§ DATA RECORDS
(** ** Arguments *)

(** The six arguments a policy is sent as, once decoded. *)
Definition scope_of_policy (f : string) (p : SponsorshipBudgetPolicy) : ScopeArg :=
  mkScope f (perTransactionLamports p) (hourlyLamports p) (dailyLamports p) (controlField p)
    (z_text (version p)).

Arguments z_text : simpl never.

(** The scopes of a request, as the script decodes them from [args]. *)
Lemma reserve_args_decode now i args :
  reserve_args now i = Ok args ->
  exists scopes,
    decodeReserve args = Some (mkReserve (ad_amount i) scopes (ttlUntilNextDay now)
                                 (ownershipField (ad_reservationId i) (ad_attempt i)))
    /\ map sc_field scopes = fields (ad_organizationId i) (ad_projectId i)
    /\ (forall index sc, scopes !! index = Some sc ->
         exists p, policyByScope (ad_policies i) (scope_of_index index) = Some p
                   /\ sc = scope_of_policy (sc_field sc) p).
Proof.
  unfold reserve_args, fields.
  destruct (match ad_projectId i with Some p => if truthy _ then _ else _ | None => _ end)
    as [|f [|? ?]] eqn:Ep.
  3:{ destruct (ad_projectId i); [destruct (truthy _)|]; discriminate Ep. }
  all: cbn [app scope_args scope_of_index];
    destruct (policyByScope (ad_policies i) scope_global) as [p0|] eqn:E0; [|done]; cbn;
    destruct (policyByScope (ad_policies i) scope_organization) as [p1|] eqn:E1; [|done]; cbn.
  - intros [= <-]. eexists [scope_of_policy _ p0; scope_of_policy _ p1]. split_and!.
    + unfold decodeReserve, argn, argv. cbn. rewrite !tonumber_z_text. cbn. rewrite !Nat2Z.id. cbn.
      unfold decodeScope, argn, argv. cbn. rewrite !tonumber_z_text. reflexivity.
    + reflexivity.
    + intros [|[|index]] sc; cbn; [intros [= <-]..|done]; eauto.
  - destruct (policyByScope (ad_policies i) scope_project) as [p2|] eqn:E2; [|done]; cbn.
    intros [= <-]. eexists [scope_of_policy _ p0; scope_of_policy _ p1; scope_of_policy _ p2].
    split_and!.
    + unfold decodeReserve, argn, argv. cbn. rewrite !tonumber_z_text. cbn. rewrite !Nat2Z.id. cbn.
      unfold decodeScope, argn, argv. cbn. rewrite !tonumber_z_text. reflexivity.
    + reflexivity.
    + intros [|[|[|index]]] sc; cbn; [intros [= <-]..|done]; eauto.
Qed.

Lemma policyByScope_in ps t p : policyByScope ps t = Some p -> p ∈ ps.
Proof.
  unfold policyByScope. intros H%find_some. destruct H as [H _].
  apply in_rev in H. by apply list_elem_of_In.
Qed.

Lemma scopes_limits i (scopes : list ScopeArg) :
  Forall limits_ok (ad_policies i) ->
  (forall index sc, scopes !! index = Some sc ->
     exists p, policyByScope (ad_policies i) (scope_of_index index) = Some p
               /\ sc = scope_of_policy (sc_field sc) p) ->
  Forall (fun sc => sc_hour_limit sc <= MAX_SAFE_INTEGER /\ sc_day_limit sc <= MAX_SAFE_INTEGER)
    scopes.
Proof.
  intros Hl Hs. apply Forall_lookup. intros index sc Hi.
  destruct (Hs index sc Hi) as (p & Hp%policyByScope_in & ->).
  exact (proj1 (Forall_forall _ _) Hl p Hp).
Qed.

Lemma ttl_day_pos now : 0 < ttlUntilNextDay now.
Proof. unfold ttlUntilNextDay. lia. Qed.

(** ** Controls *)

Section Controls.
Context {S : Type} `{RedisLaws S}.

(** The control of a scope is at version [v], enabled or not. *)
Definition control_is (s : S) (n : SponsorshipNetwork) (F : string) (v : Z) : Prop :=
  exists flag, hget s (control_key n) F = Some (z_text v ++ ":" ++ flag).

(** Every control is one that [syncPolicy] writes. *)
Definition controls_ok (s : S) : Prop :=
  forall n, get s (control_key n) = None
  /\ forall F x, hget s (control_key n) F = Some x -> exists v, control_is s n F v.

Lemma chars_append s t : chars (s ++ t) = (chars s ++ chars t)%list.
Proof. induction s as [|c s IH]; simpl; [done|]. by rewrite IH. Qed.

Lemma digits_no_colon l : all_digits l = true -> index_of ":" l = None.
Proof.
  induction l as [|c l IH]; simpl; [done|]. rewrite andb_true_iff. intros [Hc Hl].
  destruct (Ascii.eqb_spec c ":") as [->|]; [done|]. by rewrite IH.
Qed.

Lemma index_of_app c l r : index_of c l = None -> index_of c (l ++ c :: r) = Some (length l).
Proof.
  induction l as [|x l IH]; simpl; [by rewrite Ascii.eqb_refl|].
  destruct (Ascii.eqb x c); [done|]. destruct (index_of c l); [done|]. by rewrite IH.
Qed.

Lemma z_text_no_colon v : index_of ":" (chars (z_text v)) = None.
Proof.
  unfold z_text. rewrite chars_text. destruct (Z.ltb_spec v 0).
  - cbn [index_of]. change (Ascii.eqb "-" ":") with false. cbn iota.
    by rewrite digits_no_colon by (apply to_digits_all; lia).
  - by rewrite digits_no_colon by (apply to_digits_all; lia).
Qed.

Lemma before_colon_control v flag : before_colon (z_text v ++ ":" ++ flag) = Some (z_text v).
Proof.
  unfold before_colon. rewrite chars_append.
  change (chars (":" ++ flag)) with (":"%char :: chars flag).
  rewrite index_of_app by apply z_text_no_colon. cbn -[chars text].
  by rewrite take_app_length, text_chars.
Qed.

Lemma control_unique s n F v w : control_is s n F v -> control_is s n F w -> v = w.
Proof.
  intros [f1 H1] [f2 H2]. rewrite H1 in H2. injection H2 as H2.
  apply (f_equal before_colon) in H2. rewrite !before_colon_control in H2.
  injection H2 as H2. apply (f_equal tonumber) in H2. rewrite !tonumber_z_text in H2. congruence.
Qed.

Lemma control_key_inj n m : control_key n = control_key m -> n = m.
Proof. by destruct n, m. Qed.

(** One synchronization: it succeeds, keeps the newer version, and touches no
    other control. *)
Lemma syncPolicy_spec p s :
  controls_ok s ->
  exists s', syncPolicy p s = (s', Ok tt) /\ controls_ok s'
  /\ (forall n F v, control_is s n F v -> exists w, control_is s' n F w /\ v <= w)
  /\ exists w, control_is s' (policy_network p) (controlField p) w /\ version p <= w.
Proof.
  intros Hok. destruct (Hok (policy_network p)) as [Hg Hc].
  set (s1 := hset s (control_key (policy_network p)) (controlField p)
               (z_text (version p) ++ ":" ++ if enabled p then "1" else "0")).
  assert (forall n F, hget s1 (control_key n) F =
            if decide (control_key n = control_key (policy_network p) /\ F = controlField p)
            then Some (z_text (version p) ++ ":" ++ if enabled p then "1" else "0")
            else hget s (control_key n) F) as Hread.
  { intros n F. unfold s1. by rewrite hget_hset. }
  assert (control_is s1 (policy_network p) (controlField p) (version p)) as Hnew.
  { eexists. rewrite Hread, decide_True by done. reflexivity. }
  assert (controls_ok s1) as Hok1.
  { intros n. split; [unfold s1; by rewrite get_hset; apply Hok|]. intros F x.
    rewrite Hread. case_decide as Hd; [|intros Hx].
    - intros _. destruct Hd as [->%control_key_inj ->]. eauto.
    - destruct (proj2 (Hok n) F x Hx) as (v & flag & Hv). exists v, flag.
      by rewrite Hread, decide_False. }
  assert (forall v, control_is s (policy_network p) (controlField p) v -> v <= version p ->
    forall n F w, control_is s n F w -> exists w', control_is s1 n F w' /\ w <= w') as Hmono.
  { intros v Hv Hle n F w Hw.
    destruct (decide (control_key n = control_key (policy_network p) /\ F = controlField p))
      as [[E ->]|Hd].
    - apply control_key_inj in E as ->. rewrite (control_unique _ _ _ _ _ Hw Hv). eauto.
    - exists w. split; [|lia]. destruct Hw as [flag Hw]. exists flag. by rewrite Hread, decide_False. }
  unfold syncPolicy, SYNC_CONTROL_LUA, sync_args, argn, argv. cbn.
  destruct (hget s (control_key (policy_network p)) (controlField p)) as [x|] eqn:Ex.
  - destruct (Hc _ _ Ex) as (v & Hv). pose proof Hv as [flag Hf]. rewrite Hf in Ex.
    injection Ex as <-. rewrite before_colon_control. cbn. rewrite !tonumber_z_text.
    destruct (Z.ltb_spec (version p) v).
    + exists s. split_and!; [done|done| |exists v; split; [done|lia]].
      intros n F w Hw. exists w. split; [done|lia].
    + exists s1. split_and!; [done|done|eauto|exists (version p); split; [done|lia]].
  - exists s1. split_and!; [done|done| |exists (version p); split; [done|lia]].
    intros n F w Hw. exists w. split; [|lia]. destruct Hw as [flag Hw]. exists flag.
    rewrite Hread. case_decide as Hd; [|done]. destruct Hd as [->%control_key_inj ->]. congruence.
Qed.
End Controls.

#[export] Instance memory_laws : RedisLaws memory.
Proof.
  split; simpl; intros; unfold drop_key, put_field in *; simpl in *.
  - rewrite H. simpl. rewrite lookup_insert. repeat case_decide; naive_solver.
  - by destruct (strings s !! k).
  - unfold add_field. rewrite H0, tonumber_z_text, String.eqb_refl.
    destruct (Z.leb_spec int64_min (n + d)); [|lia].
    destruct (Z.leb_spec (n + d) int64_max); [|lia]. simpl.
    unfold put_field. rewrite H. simpl. rewrite lookup_insert. repeat case_decide; naive_solver.
  - unfold add_field. destruct (tonumber _); [|done]. destruct (_ && _); [|done].
    unfold put_field. by destruct (strings s !! k).
  - rewrite lookup_delete. repeat case_decide; naive_solver.
  - done.
  - by rewrite (proj2 (Z.ltb_lt 0 ttl)).
  - by rewrite (proj2 (Z.ltb_lt 0 ttl)).
  - rewrite (proj2 (Z.ltb_lt 0 ttl)) by done. simpl. rewrite lookup_insert, lookup_delete.
    repeat case_decide; congruence.
  - destruct (0 <? ttl); [|done]. simpl. rewrite map_lookup_filter.
    destruct (hashes s !! (k', f)); simpl; [|done]. by rewrite option_guard_True.
  - rewrite lookup_delete. repeat case_decide; congruence.
  - rewrite map_lookup_filter. destruct (hashes s !! (k', f)); simpl; [|done].
    by rewrite option_guard_True.
Qed.

Section Admission.
Context {S : Type} `{RedisLaws S}.

(** The script run on a request, in terms of the decoded scopes. *)
Lemma admit_body now i (s s' : S) reply :
  admit_ now i s = (s', Some reply) ->
  exists a, reserveBody (admission_keys i) a s = (s', Some reply)
  /\ ra_amount a = ad_amount i /\ ra_ttl a = ttlUntilNextDay now
  /\ ra_ownership a = ownershipField (ad_reservationId i) (ad_attempt i)
  /\ map sc_field (ra_scopes a) = fields (ad_organizationId i) (ad_projectId i)
  /\ (forall index sc, ra_scopes a !! index = Some sc ->
       exists p, policyByScope (ad_policies i) (scope_of_index index) = Some p
                 /\ sc = scope_of_policy (sc_field sc) p).
Proof.
  unfold admit_. destruct (reserve_args now i) as [args|e] eqn:Ea; [|done].
  apply reserve_args_decode in Ea as (scopes & Ed & Hf & Hp).
  unfold RESERVE_LUA. rewrite Ed. intros E. eexists. by split_and!.
Qed.

(** The scope a policy is looked up for. *)
Lemma scope_at i (scopes : list ScopeArg) index f p :
  map sc_field scopes = fields (ad_organizationId i) (ad_projectId i) ->
  (forall index sc, scopes !! index = Some sc ->
     exists p, policyByScope (ad_policies i) (scope_of_index index) = Some p
               /\ sc = scope_of_policy (sc_field sc) p) ->
  fields (ad_organizationId i) (ad_projectId i) !! index = Some f ->
  policyByScope (ad_policies i) (scope_of_index index) = Some p ->
  scope_of_policy f p ∈ scopes.
Proof.
  intros Hf Hs Hi Hp. rewrite <- Hf in Hi.
  apply list_lookup_fmap_Some in Hi as (sc & -> & Hsc).
  destruct (Hs index sc Hsc) as (p' & Hp' & E). rewrite Hp in Hp'. injection Hp' as <-.
  rewrite <- E. by eapply list_elem_of_lookup_2.
Qed.

Lemma admission_settleable now i s s' reply :
  admission_ok i s -> admission_fresh i s -> admit_ now i s = (s', Some reply) ->
  reserve_reply reply = admitted ->
  settleable (admission_keys i) (ownershipField (ad_reservationId i) (ad_attempt i))
    (fields (ad_organizationId i) (ad_projectId i)) (ad_amount i) s s'
  /\ forall key f n, key = k_hour (admission_keys i) \/ key = k_day (admission_keys i) ->
       f ∈ fields (ad_organizationId i) (ad_projectId i) -> counter_is s key f n ->
       n <= MAX_SAFE_INTEGER.
Proof.
  intros (Hc & Ha & Hl) Hfr E Hr.
  destruct (admit_body now i s s' reply E) as (a & Eb & Eam & Ettl & Eown & Ef & Hsc).
  pose proof Eb as Eb'. apply reserveBody_admitted in Eb' as (_ & _ & G1 & G2 & _); [|done].
  unfold admission_fresh in Hfr. rewrite <- Eown, <- Ef in *. rewrite <- Eam in *.
  assert (layout (admission_keys i) (ra_ownership a) (map sc_field (ra_scopes a))) as Hlay.
  { rewrite Eown, Ef. apply layout_ok. }
  assert (0 < ra_ttl a) as Httl by (rewrite Ettl; apply ttl_day_pos).
  destruct (fresh_admission _ _ _ _ _ Hlay Hc Ha Httl (scopes_limits i _ Hl Hsc) Hfr Eb Hr)
    as [Hch Hmax]. split; [by split_and!|].
  intros key f n Hk Hf Hn. pose proof (proj1 (Forall_forall _ _) Hmax f Hf key n Hk Hn). lia.
Qed.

§ EXERCISE PROMPT
Using the material above, transcribe exactly the lines from the line with "Lemma reserve_args_decode now" to the line with "decodeReserve args = Some"; both count, and nothing else goes in.

§ SOLUTION FOR THIS TASK
Lemma reserve_args_decode now i args :
  reserve_args now i = Ok args ->
  exists scopes,
    decodeReserve args = Some (mkReserve (ad_amount i) scopes (ttlUntilNextDay now)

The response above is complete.